More than 100 llamas ambled about the farm’s rolling fields. Tom was like a kid in a candy store. Was this the future he envisioned for us? Llamas everywhere? We both worked full-time, Tom for a plastics manufacturer, me in the computer department of Marshall University’s school of medicine. Solid, dependable jobs. One llama in particular, a spindly-legged fuzzy brown-and-white baby, took a liking to Tom. Her name was Emily. She followed him like a puppy. “How can we resist?” Tom said. “Let’s just start with her.” I still wasn’t feeling it, but how much trouble could one little llama be? “Okay,” I said. “You’ll need to get two,” the breeder added, not so helpfully. “They’re herd animals. They don’t do well alone.”

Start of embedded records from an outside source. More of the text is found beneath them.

(** * The task handler of jupyterlab-git

    A shallow embedding of the [TaskHandler] class (the registry of pending
    model tasks) and the properties its specification states about [add],
    [remove] and [execute].

    The class keeps a [LinkedList] of [{id, task}] records, draws task
    identifiers from [UUID.uuid4] and reports the oldest pending task on the
    [taskChanged] signal.  The three collaborators come from the phosphor
    libraries; they are modelled below by what the class uses of them. *)

From Equations Require Import Equations.
From Stdlib Require Import List Ascii String Arith Lia Bool Permutation.
Import ListNotations.
Open Scope string_scope.
Open Scope list_scope.

Set Implicit Arguments.

(** ** [@phosphor/collections]: the doubly linked list

    A list is the sequence of its values; a node is a position in that
    sequence, with the values on its left (nearest first), its own value and
    the values on its right.  [firstNode] is [null] (here [None]) on an empty
    list, and so is [next] on the last node. *)
Module LinkedList.
Section Nodes.
Variable T : Type.

Definition t := list T.

Record INode := mkNode {
  before : list T;
  value : T;
  after : list T
}.

(** The list a node belongs to. *)
Definition owner (node : INode) : t :=
  rev (before node) ++ value node :: after node.

Definition empty : t := [].

Definition length (l : t) : nat := List.length l.

Definition first (l : t) : option T := List.hd_error l.

Definition firstNode (l : t) : option INode :=
  match l with
  | [] => None
  | v :: rest => Some (mkNode [] v rest)
  end.

Definition next (node : INode) : option INode :=
  match after node with
  | [] => None
  | v :: rest => Some (mkNode (value node :: before node) v rest)
  end.
(** * dynspv_generator: the SPIR-V builder generator, embedded and verified

    A shallow embedding of [dynspv_generator.py].  The script reads the
    SPIR-V grammar (a JSON document), and emits one C++ builder function
    per instruction.  Everything the script computes is text, so the
    embedding works on strings throughout, exactly as the script does:
    a resolved C++ type is the text of the type, and the later passes
    recognise optional, vector and tuple types by the prefix of that text.

    Conventions of the embedding.
    - A Python [str] is a [string]; the grammar is an ASCII document, and
      the character classes used below ([isupper], [lower], [upper], the
      regular-expression classes [\w] and [\d]) are those of Python on code
      points below 128.  Code points from 128 on are treated as caseless
      characters outside [\w].
    - A JSON object is a record; a key that may be absent is an [option].
    - A raised exception is the [Raise] case of [result]; the exceptions are
      the ones the script can raise.
    - [get_base_cpp_type] is recursive without a guard; its embedding takes
      the remaining recursion depth and raises [RecursionError] when it is
      used up, as the interpreter does. *)

From Stdlib Require Import Ascii NArith DecimalString DecimalNat.
From stdpp Require Import gmap strings list sorting.

(** ** Exceptions *)

Inductive exn : Type :=
  | KeyError (key : string)
  | NotImplementedError (msg value : string)
  | AttributeError
  | AssertionError
  | RecursionError.

Inductive result (A : Type) : Type :=
  | Ok (a : A)
  | Raise (e : exn).
Arguments Ok {A} a.
Arguments Raise {A} e.

Definition bind {A B} (r : result A) (k : A -> result B) : result B :=
  match r with
  | Ok a => k a
  | Raise e => Raise e
  end.

Notation "'let*' x ':=' r 'in' k" := (bind r (fun x => k))
  (at level 10, x name, r at level 100, k at level 200).

(** [map f xs] consumed by a strict consumer ([list], [join]): the elements
    are computed in order and the first exception ends the run. *)
Fixpoint map_result {A B} (f : A -> result B) (xs : list A) : result (list B) :=
  match xs with
  | [] => Ok []
  | x :: xs' =>
      let* y := f x in
      let* ys := map_result f xs' in
      Ok (y :: ys)
  end.
(** A property of the trace kept by every step from a configuration
    satisfying the invariant holds of every reachable trace. *)
Lemma reachable_ind cfg (Q : Config -> Prop) :
  (forall s, Q (Config_init s)) ->
  (forall s c c', Inv c -> Q c -> sched_step cfg s c = Some c' -> Q c') ->
  forall s ss c, sched_run cfg ss (Config_init s) = Some c -> Q c.
Proof.
  intros Hinit Hstep s ss.
  assert (Hgen : forall c0 c, Inv c0 -> Q c0 ->
            sched_run cfg ss c0 = Some c -> Q c).
  { induction ss as [|s0 ss IH]; intros c0 c HI HQ; cbn.
    - by intros [= <-].
    - destruct (sched_step cfg s0 c0) as [c1|] eqn:Hs; [|done].
      intros Hrun. eapply (IH c1); [by eapply Inv_step|by eapply Hstep|done]. }
  intros c. apply Hgen; [apply Inv_init|apply Hinit].
Qed.

(** *** The mutex guards every access to the stored time *)

(** In every interleaving, each write of [latestTime_], each read of it
    and each [getMapToOdomTF] call (the write of [tfMapOdom_]) is made by
    a thread that holds the mutex at that moment. *)
Theorem stored_time_accessed_only_under_the_mutex cfg s ss c :
  sched_run cfg ss (Config_init s) = Some c ->
  Forall (fun e => guarded_access (ev_act e) = true ->
                   ev_held e = Some (ev_tid e)) (trace c).
Proof.
  revert s ss c. apply reachable_ind.
  - intros s. constructor.
  - intros s c c' (Hth & _ & _) HQ. destruct s as [inv|i|s]; cbn.
    + by intros [= <-].
    + destruct (pool c !! i) as [[r|a k]|] eqn:Hi; [done| |done].
      destruct (exec i a (world c)) as [[x w1]|] eqn:Hex; [|done].
      intros [= <-]. cbn. constructor; [|done]. cbn. intros Hg.
      destruct (Hth i _ Hi) as (_ & ph & Hf & Hok). cbn in Hf.
      destruct a; try done; destruct ph; try done; by destruct Hok.
    + by intros [= <-].
Qed.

Six months later, when they were old enough to be weaned, we brought home Emily and a solid brown male baby named Fabian. We opened the back doors of the trailer and the llamas walked into our freshly mown field. Emily nosed the grass and began nibbling. Fabian sniffed the air around him. I can’t explain it, but something took hold of me. There were just the two of them, surrounded by open field, their wool sun dappled. It seemed as if they were exactly where they belonged, as if God had reached down and placed them on our farm himself. Was he trying to tell me something? “They’re beautiful,” I said. “They really are.”

Tom nodded, but he had that faraway look again. What now? I thought. A few days later I found out. “We should take the llamas out to places where folks can meet them,” he said. “Nursing homes, schools—that kind of thing.” I remembered the breeder stressing that it was important to get the word out, to have people interact with the llamas, in order to build a successful breeding operation. I hadn’t thought we’d start right away, though. “I’ve been praying for a way for us to get involved in some sort of ministry outside of church,” Tom said. “The llamas could be the answer. They’ll be a conversation starter for sure.”

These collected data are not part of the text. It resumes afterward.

(** With a listener that always starts, [Listening.New] is [New]. *)
Lemma New_when_Start_returns c (l : Logger E) s :
  Listening.New (λ r w, inl (Start E r w)) c l s = New c l s.
Proof. reflexivity. Qed.

(** [New] with a nickname, step by step: it panics when [Start] does, and
    otherwise returns the Peer it has built and what [InitiateConnections]
    has returned. *)
Lemma Listening_New_run c (l : Logger E) s :
  Config.NickName c ≠ "" →
  valid_Name s c →
  let m := mem s in
  let p := length (peers m) in
  let rx := {| receiver.p := p |} in
  let made :=
    NewRouter E (router_config c) (identity_of m c) (Config.NickName c) l
      (world m) in
  let joined := NewGossip E made.1 "defaultchannel" rx made.2 in
  let pv :=
    {| Peer.OnMessage := Config.OnMessage c;
       Peer.OnBroadcast := Config.OnBroadcast c;
       Peer.TX := Some joined.1;
       Peer.RX := Some rx;
       Peer.Router := Some made.1 |} in
  let names' :=
    match Config.Name c with
    | None => names m ++ [PeerNameFromStringHash E (Config.NickName c)]
    | Some _ => names m
    end in
  let listened : World E + string :=
    if decide (Config.Address c = "") then inl joined.2
    else start made.1 joined.2 in
  Listening.New start c l s
  = match listened with
    | inr reason => Panic reason
    | inl w =>
        let dialled : slice error * World E :=
          match Config.InitialPeers c with
          | None => (None, w)
          | Some addrs =>
              InitiateConnections E made.1 (map (TCPAddr_String E) addrs)
                false w
          end in
        Ok (Some p, dialled.1, None)
           {| mem := {| names := names'; peers := peers m ++ [pv];
                        world := dialled.2 |};
              trace :=
                trace s
                ++ [CallNewRouter (router_config c) (identity_of m c)
                      (Config.NickName c) l;
                    CallNewGossip made.1 "defaultchannel" rx]
                ++ (if decide (Config.Address c = "") then []
                    else [CallStart made.1])
                ++ match Config.InitialPeers c with
                   | None => []
                   | Some addrs =>
                       [CallInitiateConnections made.1
                          (map (TCPAddr_String E) addrs) false]
                   end |}
    end.
Proof.
  intros Hnick Hvalid. cbv zeta.
  unfold Listening.New. rewrite decide_False by (intros Heq; by apply Hnick).
  unfold valid_Name in Hvalid. unfold router_config.
  destruct s as [[ns ps w] tr]. cbn [mem names peers world trace] in *.
  set (pn := PeerNameFromStringHash E (Config.NickName c)).
  set (nm := identity_of _ c).
  assert (Hfirst : ∃ c' ns' name,
    (match Config.Name c with
     | Some _ => ret c
     | None => bind (new_PeerName pn)
                 (λ a, ret (Config.set_Name (Some a) c))
     end) {| mem := {| names := ns; peers := ps; world := w |};
             trace := tr |}
    = Ok c' {| mem := {| names := ns'; peers := ps; world := w |};
               trace := tr |}
    ∧ ns' = match Config.Name c with
            | None => ns ++ [pn]
            | Some _ => ns
            end
    ∧ name = nm
    ∧ (∃ a, Config.Name c' = Some a ∧ ns' !! a = Some name)
    ∧ Config.Address c' = Config.Address c
    ∧ Config.Port c' = Config.Port c
    ∧ Config.Key c' = Config.Key c
    ∧ Config.AutoConnect c' = Config.AutoConnect c
    ∧ Config.ConnLimit c' = Config.ConnLimit c
    ∧ Config.NickName c' = Config.NickName c
    ∧ Config.InitialPeers c' = Config.InitialPeers c
    ∧ Config.OnMessage c' = Config.OnMessage c
    ∧ Config.OnBroadcast c' = Config.OnBroadcast c).
  { destruct (Config.Name c) as [a|] eqn:Hname.
    - destruct Hvalid as [v Hv].
      exists c, ns, v. repeat split; eauto.
      subst nm. unfold identity_of. rewrite Hname. simpl.
      transitivity (default 0 (Some v)); [done|]. f_equal. symmetry. exact Hv.
    - exists (Config.set_Name (Some (length ns)) c), (ns ++ [pn]), pn.
      repeat split.
      + subst nm. unfold identity_of. by rewrite Hname.
      + exists (length ns). split; [done|]. by apply list_lookup_middle. }
  destruct Hfirst as (c' & ns' & name & Hrun & <- & -> & (a & Ha & Hname)
                      & HAddress & HPort & HKey & HAuto & HLimit & HNick
                      & HPeers & HOnM & HOnB).
  rewrite (bind_Ok _ _ _ _ _ Hrun). cbv beta.
  set (c'' := if 0 >? Config.ConnLimit c'
              then Config.set_ConnLimit 0 c' else c').
  assert (Config.Name c'' = Some a
          ∧ Config.Address c'' = Config.Address c
          ∧ Config.Port c'' = Config.Port c
          ∧ Config.Key c'' = Config.Key c
          ∧ Config.AutoConnect c'' = Config.AutoConnect c
          ∧ Config.ConnLimit c'' = Z.max 0 (Config.ConnLimit c)
          ∧ Config.NickName c'' = Config.NickName c
          ∧ Config.InitialPeers c'' = Config.InitialPeers c
          ∧ Config.OnMessage c'' = Config.OnMessage c
          ∧ Config.OnBroadcast c'' = Config.OnBroadcast c)
    as (-> & -> & -> & -> & -> & -> & -> & -> & -> & ->).
  { subst c''. rewrite <- HLimit.
    destruct (Z.gtb_spec 0 (Config.ConnLimit c')); simpl;
      repeat split; try done; lia. }
  clear c'' c' Hrun Ha HAddress HPort HKey HAuto HLimit HNick HPeers
    HOnM HOnB.
  rewrite (bind_Ok _ _ _ _ _ (new_Peer_run _ _)).
  cbn [mem names peers world trace].
  erewrite bind_Ok by (apply load_PeerName_run; exact Hname).
  rewrite (bind_Ok _ _ _ _ _ (transport_run _ _ _)).
  cbn [mem names peers world trace].
  do 3 rewrite (bind_Ok _ _ _ _ _ (update_Peer_last _ _ _ _ _ _)).
  rewrite (bind_Ok _ _ _ _ _ (transport_run _ _ _)).
  cbn [mem names peers world trace].
  do 2 rewrite (bind_Ok _ _ _ _ _ (update_Peer_last _ _ _ _ _ _)).
  cbn [Peer.set_Router Peer.set_OnMessage Peer.set_OnBroadcast Peer.set_RX
         Peer.set_TX Peer.zero Peer.OnMessage Peer.OnBroadcast Peer.TX
         Peer.RX Peer.Router].
  change PROTOVERSION with 2.
  set (mc := {| mesh.Host := Config.Address c;
                mesh.Port := Config.Port c;
                mesh.ProtocolMinVersion := 2;
                mesh.Password := Config.Key c;
                mesh.ConnLimit := Z.max 0 (Config.ConnLimit c);
                mesh.PeerDiscovery := Config.AutoConnect c;
                mesh.TrustedSubnets := [] |}).
  set (made := NewRouter E mc nm (Config.NickName c) l w).
  set (joined := NewGossip E made.1 "defaultchannel"
                   {| receiver.p := length ps |} made.2).
  set (pv := {| Peer.OnMessage := Config.OnMessage c;
                Peer.OnBroadcast := Config.OnBroadcast c;
                Peer.TX := Some joined.1;
                Peer.RX := Some {| receiver.p := length ps |};
                Peer.Router := Some made.1 |}).
  assert (Hfinish : ∀ w' tr',
    bind (Connect (length ps) (Config.InitialPeers c))
      (λ errs, ret (Some (length ps), errs, (None : option error)))
      {| mem := {| names := ns'; peers := ps ++ [pv]; world := w' |};
         trace := tr' |}
    = let dialled : slice error * World E :=
        match Config.InitialPeers c with
        | None => (None, w')
        | Some addrs =>
            InitiateConnections E made.1 (map (TCPAddr_String E) addrs)
              false w'
        end in
      Ok (Some (length ps), dialled.1, None)
         {| mem := {| names := ns'; peers := ps ++ [pv];
                      world := dialled.2 |};
            trace := tr'
                     ++ match Config.InitialPeers c with
                        | None => []
                        | Some addrs =>
                            [CallInitiateConnections made.1
                               (map (TCPAddr_String E) addrs) false]
                        end |}).
  { intros w' tr'. destruct (Config.InitialPeers c) as [addrs|].
    - erewrite bind_Ok
        by (apply (Connect_run _ _ _ pv made.1);
            [by apply list_lookup_middle|reflexivity]).
      reflexivity.
    - cbv zeta. simpl. by rewrite app_nil_r. }
  destruct (decide ("" ≠ Config.Address c)) as [Haddr|Haddr].
  - rewrite decide_False by (intros Heq; by apply Haddr).
    rewrite decide_False by (intros Heq; by apply Haddr).
    unfold bind at 1.
    rewrite (listen_step ns' ps pv joined.2 _ made.1 eq_refl).
    destruct (start made.1 joined.2) as [w'|reason]; [|done].
    rewrite Hfinish. cbv zeta. by rewrite <- !app_assoc.
  - assert (Hempty : Config.Address c = "").
    { destruct (decide (Config.Address c = "")) as [Heq|Hne]; [done|].
      exfalso. apply Haddr. intros Heq. by apply Hne. }
    rewrite !decide_True by done.
    erewrite bind_Ok by reflexivity.
    rewrite Hfinish. cbv zeta. by rewrite <- !app_assoc.
Qed.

An animal ministry? I thought about Roxie and all the places we’d taken her. People constantly came up to us, wanting to pet her. But I’d never seen it as a chance to talk about God. If anything, the dog show circuit had pulled me away from church, from practicing my faith. I’d regretted that. Now it was as if God was giving us a chance for a do-over. With llamas, of all things. “We could call our farm Good News Llamas,” Tom said, “and we can share the good news of Jesus Christ where we go.” A few days later I called a nursing home in our area. They were thrilled to have us visit. The residents’ faces lit up when they saw Emily and Fabian.

“I’ve never seen a llama in real life,” one woman said. She couldn’t stop petting Emily. The llamas were as gentle as could be. We didn’t talk directly about God, and yet there was no doubt that he was there, working through us, bringing joy and laughter to people. Not long after that we visited a school. A boy came up to Fabian, a scowl on his face. He was dressed all in black. Everything about him said, “Leave me alone.” Yet he buried his head deep in Fabian’s wool, holding the llama tight for nearly 20 minutes.

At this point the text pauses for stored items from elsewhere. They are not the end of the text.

(** ** Batch mode *)

Lemma warnings_split d :
  Forall (λ e, type e = warn) d → errorsOf d = [] ∧ othersOf d = d.
Proof.
  unfold errorsOf, othersOf, isError.
  induction 1 as [|e d He _ [IH1 IH2]]; simpl; [done|].
  rewrite He. simpl. by rewrite IH1, IH2.
Qed.

Lemma errorsOf_app l d : errorsOf (l ++ d) = errorsOf l ++ errorsOf d.
Proof. apply List.filter_app. Qed.

Lemma othersOf_app l d : othersOf (l ++ d) = othersOf l ++ othersOf d.
Proof. apply List.filter_app. Qed.

Lemma isPackageConverged_inv project st b st' :
  isPackageConverged project st = (Ok b, st') →
  st' = st
  ∧ ∃ pj version,
      files (tree st) !! joinPathFragments [root project; "package.json"]
        = Some (FPackageJson pj)
      ∧ pj_version pj = Some version ∧ b = Js.startsWith "9." version.
Proof.
  unfold isPackageConverged, readPackageJson, read, bind, ret, throw.
  destruct (files (tree st) !! _) as [[| pj | |]|] eqn:Hf; cbn -[Js.startsWith];
    try discriminate.
  destruct (pj_version pj) as [version|] eqn:Hv; cbn -[Js.startsWith]; [|discriminate].
  intros [= <- <-]. split; [done|]. by exists pj, version.
Qed.

(** A check that succeeds later gave the same answer at the start. *)
Lemma convergedOn_earlier st0 st e b st' :
  VersPres (files (tree st0)) (files (tree st)) →
  isPackageConverged e.2 st = (Ok b, st') →
  convergedOn st0 e = b.
Proof.
  intros Hvp Hrun.
  apply isPackageConverged_inv in Hrun as (_ & pj' & version & Hf & Hv & ->).
  destruct (Hvp _ _ Hf) as (pj & Hf0 & Hv0).
  unfold convergedOn, isPackageConverged, readPackageJson, read, bind, ret, throw.
  cbn -[Js.startsWith]. rewrite Hf0. cbn -[Js.startsWith].
  rewrite Hv0, Hv. done.
Qed.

Fabian never tried to pull away. He connected with this boy in a way I never could have imagined. At the end of our visit, a teacher told me, “That boy comes from a very difficult family situation. I’ve never seen him show any kind of affection.” I found myself spending more and more time with our llamas, and it wasn’t just to learn how to keep them healthy and happy. Emily still followed Tom around like a puppy. Every night when he came home from work she was by the fence, waiting for him. When Emily and Fabian were nearly a year old, the breeder told us we needed to separate them so they wouldn’t mate too young.

Of course, that meant buying two more llamas so everyone could have a friend. When we finally began breeding them, the babies were so cute I couldn’t bear to part with them. So much for our retirement income. Every year we welcomed two or three new llamas to the herd that became part of our family. I heard about all the uses for llama fiber, and from that came an entirely new ministry. Our daughter, Mitzi, started Wooly Mountain Ministries, speaking at churches and using llama wool and her spinning wheel to share the message of Jesus Christ. I too learned how to spin the fiber into yarn, perfect for knitting and crocheting. I began teaching spinning, dyeing and felting.

We went to more schools and nursing homes, festivals and parades, even the llama show on the Ohio State Fair grounds—the place where it all began. Our schedules got so busy, we ultimately left our jobs to devote more time to the ministry. The llamas turned out to be a wonderful retirement plan after all! Today we have a herd of 18, including Emily. She’s 23 now and still loves meeting people. People are drawn in by the llamas, but they also ask about the ministry’s name. “What do you mean by good news?” they say. I tell them of God’s love and how he wants the best for each of us, if only we allow ourselves to trust and go where he leads us.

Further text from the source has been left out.